Monday 18 March 2024

Python pattern challenge - Day 2

 

Method 1: Using Nested Loops

def print_pattern(rows):
    for i in range(rows):
        num = 1
        for j in range(1, i + 2):
            print(num, end='')
            num = num * (i + 1 - j) // j
        print()

print_pattern(5) 
 # Change the argument to adjust the number of rows

let's break down the code step by step:

def print_pattern(rows):: This line defines a function named print_pattern that takes one argument rows, which represents the number of rows in the pattern.

for i in range(rows):: This loop iterates over each row of the pattern. It goes from 0 to rows - 1.

num = 1: Initializes the variable num to 1 for each row. This variable will hold the numbers to be printed on each row.

for j in range(1, i + 2):: This loop iterates over each column in the current row. It goes from 1 to i + 1.

print(num, end=''): Prints the value of num without a newline character. This ensures that all numbers in the same row are printed on the same line.

num = num * (i + 1 - j) // j: This line updates the value of num for the next column. It calculates the next number in the row based on the previous number using the formula (i + 1 - j) / j. This formula generates Pascal's triangle pattern.

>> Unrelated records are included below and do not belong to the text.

(** C16. Summary with both periods and no matching record answers 200
    with [{"total": 0}]. *)
Theorem Summary_no_match_200 (r : request) (s : pg) :
  db_down (pg_db s) = None ->
  query_get (req_query r) "period_from" <> "" -> query_get (req_query r) "period_to" <> "" ->
  (forall x, x ∈ db_rows (pg_db s) ->
     summary_matches (query_get (req_query r) "period_from") (query_get (req_query r) "period_to")
       (user_id_filter (req_query r)) (service_name_filter (req_query r)) x = false) ->
  handler.Summary r s = (mkResponse StatusOK (BJson (JObj [("total", JNum 0)])), s).
Proof.
  intros Hd Hf Ht Hn. unfold handler.Summary.
  rewrite (proj2 (String.eqb_neq _ _) Hf), (proj2 (String.eqb_neq _ _) Ht). simpl orb.
  cbn [Store.Summary PostgresStore_Store]. by rewrite Summary_no_match_zero.
Qed.

(** ** Witnesses *)

Definition sample_path : string := "6ba7b810-9dad-11d1-80b4-00c04fd430c8".
Definition sample_id : uuid := 143098242404177361603877621312831893704.
Definition sample_json : sub_json :=
  mkSubJson None (Some "Plan A") (Some 400) (Some 99) (Some "07-2025") None None.
Definition sample_request (q : list (string * string)) : request :=
  mkRequest sample_path q (Ok sample_json).
Definition empty_pg : pg := mkPg (mkDb [] None) 100.
(* ===== verification/MockStore.v ===== *)
(** * The test double of handler_test.go, and the repository's tests

    [mockStore] implements the [Store] interface on a Go map from ids to
    records ([gmap]).  Its [List] ignores its parameters and returns a
    non-nil slice of every record, in the map's iteration order (random
    in Go; [map_to_list]'s order is one of the possible ones); its
    [Summary] returns [1000].  The three tests of handler_test.go are
    stated and proved for the handlers of [Handler] on this store. *)

From S2P Require Import Prelude GoStrconv Model Uuid Sql SqlText Store Handler.
From stdpp Require Import gmap.
From Stdlib Require Import String.
Local Open Scope Z_scope.

Record mock := mkMock { items : gmap uuid Subscription }.

Module mockStore.
(** handler_test.go lines 28-31 *)
Definition Create (sub : Subscription) (m : mock) : res unit * mock :=
  (Ok tt, mkMock (<[ID sub := sub]> (items m))).

(** lines 33-39 *)
Definition Get (id : uuid) (m : mock) : res Subscription * mock :=
  (match items m !! id with Some s => Ok s | None => Err ErrNotFound end, m).

(** lines 41-44 *)
Definition Update (sub : Subscription) (m : mock) : res unit * mock :=
  (Ok tt, mkMock (<[ID sub := sub]> (items m))).

(** lines 46-49 *)
Definition Delete (id : uuid) (m : mock) : res unit * mock :=
  (Ok tt, mkMock (delete id (items m))).

(** lines 51-57: [result := []model.Subscription{}], then every value. *)
Definition List (limit offset : Z) (userID : option uuid) (serviceName : option string)
    (m : mock) : res (option (list Subscription)) * mock :=
  (Ok (Some (map snd (map_to_list (items m)))), m).

(** lines 59-61 *)
Definition Summary (periodFrom periodTo : string) (userID : option uuid)
    (serviceName : option string) (m : mock) : res Z * mock :=
  (Ok 1000, m).
End mockStore.

#[export] Instance mockStore_Store : Store mock := {|
  Store.Create := mockStore.Create;
  Store.Get := mockStore.Get;
  Store.Update := mockStore.Update;
  Store.Delete := mockStore.Delete;
  Store.List := mockStore.List;
  Store.Summary := mockStore.Summary
|}.

(** [newMockStore()] *)
Definition newMockStore : mock := mkMock ∅.

(** C21. TestCreateSubscription (handler_test.go lines 65-86): posting a
    well-formed body to a fresh mock store answers 201, whatever the
    fresh id and the body's fields. *)
Theorem TestCreateSubscription (fresh : uuid) (r : request) (j : sub_json) :
  req_body r = Ok j ->
  status (fst (handler.Create fresh r newMockStore)) = StatusCreated.
Proof. intros Hb. unfold handler.Create. by rewrite Hb. Qed.

(** C22. TestGetNotFound (lines 88-106): a Get of an id that parses but
    is not in the empty store answers 404. *)
Theorem TestGetNotFound (r : request) (id : uuid) :
  Parse (req_path_id r) = Ok id ->
  status (fst (handler.Get r newMockStore)) = StatusNotFound.
Proof. intros Hp. unfold handler.Get. by rewrite Hp. Qed.

(** TestSummary (lines 108-120): with both periods given, Summary
    on the mock answers 200. *)
Theorem TestSummary (r : request) :
  query_get (req_query r) "period_from" = "01-2025" ->
  query_get (req_query r) "period_to" = "12-2025" ->
  fst (handler.Summary r newMockStore) = mkResponse StatusOK (BJson (JObj [("total", JNum 1000)])).
Proof. intros Hf Ht. unfold handler.Summary. by rewrite Hf, Ht. Qed.

(** On an empty mock the List handler answers the empty JSON array,
    where the Postgres store answers [null]. *)
Theorem mock_List_empty_is_array (r : request) :
  handler.List r newMockStore = (mkResponse StatusOK (BJson (JArr [])), newMockStore).
Proof. reflexivity. Qed.

(** ** Witnesses *)

Lemma TestCreateSubscription_witness :
  req_body (sample_request []) = Ok sample_json /\
  status (fst (handler.Create sample_id (sample_request []) newMockStore)) = StatusCreated.
Proof. split; [reflexivity|]. apply (TestCreateSubscription _ _ sample_json). reflexivity. Defined.

Lemma TestGetNotFound_witness :
  Parse (req_path_id (sample_request [])) = Ok sample_id /\
  status (fst (handler.Get (sample_request []) newMockStore)) = StatusNotFound.
Proof.
  split; [vm_compute; reflexivity|].
  apply (TestGetNotFound _ sample_id). vm_compute. reflexivity.
Defined.

Lemma TestSummary_witness :
  query_get [("period_from", "01-2025"); ("period_to", "12-2025")] "period_from" = "01-2025" /\
  query_get [("period_from", "01-2025"); ("period_to", "12-2025")] "period_to" = "12-2025" /\
  fst (handler.Summary (sample_request [("period_from", "01-2025"); ("period_to", "12-2025")]) newMockStore)
  = mkResponse StatusOK (BJson (JObj [("total", JNum 1000)])).
Proof.
  split; [reflexivity|]. split; [reflexivity|]. apply TestSummary; reflexivity.
Defined.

print(): Prints a newline character after printing all numbers in the current row, moving to the next row.

print_pattern(5): Calls the print_pattern function with an argument of 5, which means it will print a pattern with 5 rows. You can change this argument to adjust the number of rows in the pattern.

The pattern generated by this code resembles Pascal's triangle, where each number in a row is the sum of the two numbers directly above it in the previous row.

Method 2: Using Recursion

def print_pattern_recursive(rows):
    if rows == 0:
        return
    print_pattern_recursive(rows - 1)
    row = [1]
    for i in range(1, rows):
        row.append(row[-1] * (rows - i) // i)
    print("".join(map(str, row)))

print_pattern_recursive(5)  
# Change the argument to adjust the number of rows

 let's break down the code step by step:

def print_pattern_recursive(rows):: This line defines a function named print_pattern_recursive that takes one argument rows, which represents the number of rows in the pattern.

if rows == 0:: This is the base case for the recursion. If rows is equal to 0, the function returns immediately, as there's no pattern to print.

return: This statement exits the function immediately if the base case is met.

print_pattern_recursive(rows - 1): This is the recursive call. It calls the print_pattern_recursive function with rows - 1, effectively reducing the number of rows to be printed in each recursive call.

row = [1]: Initializes a list row with a single element, 1. This represents the first row of the pattern.

for i in range(1, rows):: This loop iterates over each row index starting from 1 up to rows - 1.

row.append(row[-1] * (rows - i) // i): This line calculates and appends the next number to the row list. It uses the formula to generate Pascal's triangle pattern: (previous_number * (rows - i)) / i. This formula generates each number in the current row based on the numbers in the previous row.

print("".join(map(str, row))): This line prints the current row as a string by joining all elements in the row list and separating them with an empty string. This effectively prints the numbers of the current row without spaces between them.

print_pattern_recursive(5): Calls the print_pattern_recursive function with an argument of 5, which means it will print a pattern with 5 rows. You can change this argument to adjust the number of rows in the pattern.

The pattern generated by this code is similar to Pascal's triangle, where each number in a row is the sum of the two numbers directly above it in the previous row. However, this code generates each row recursively.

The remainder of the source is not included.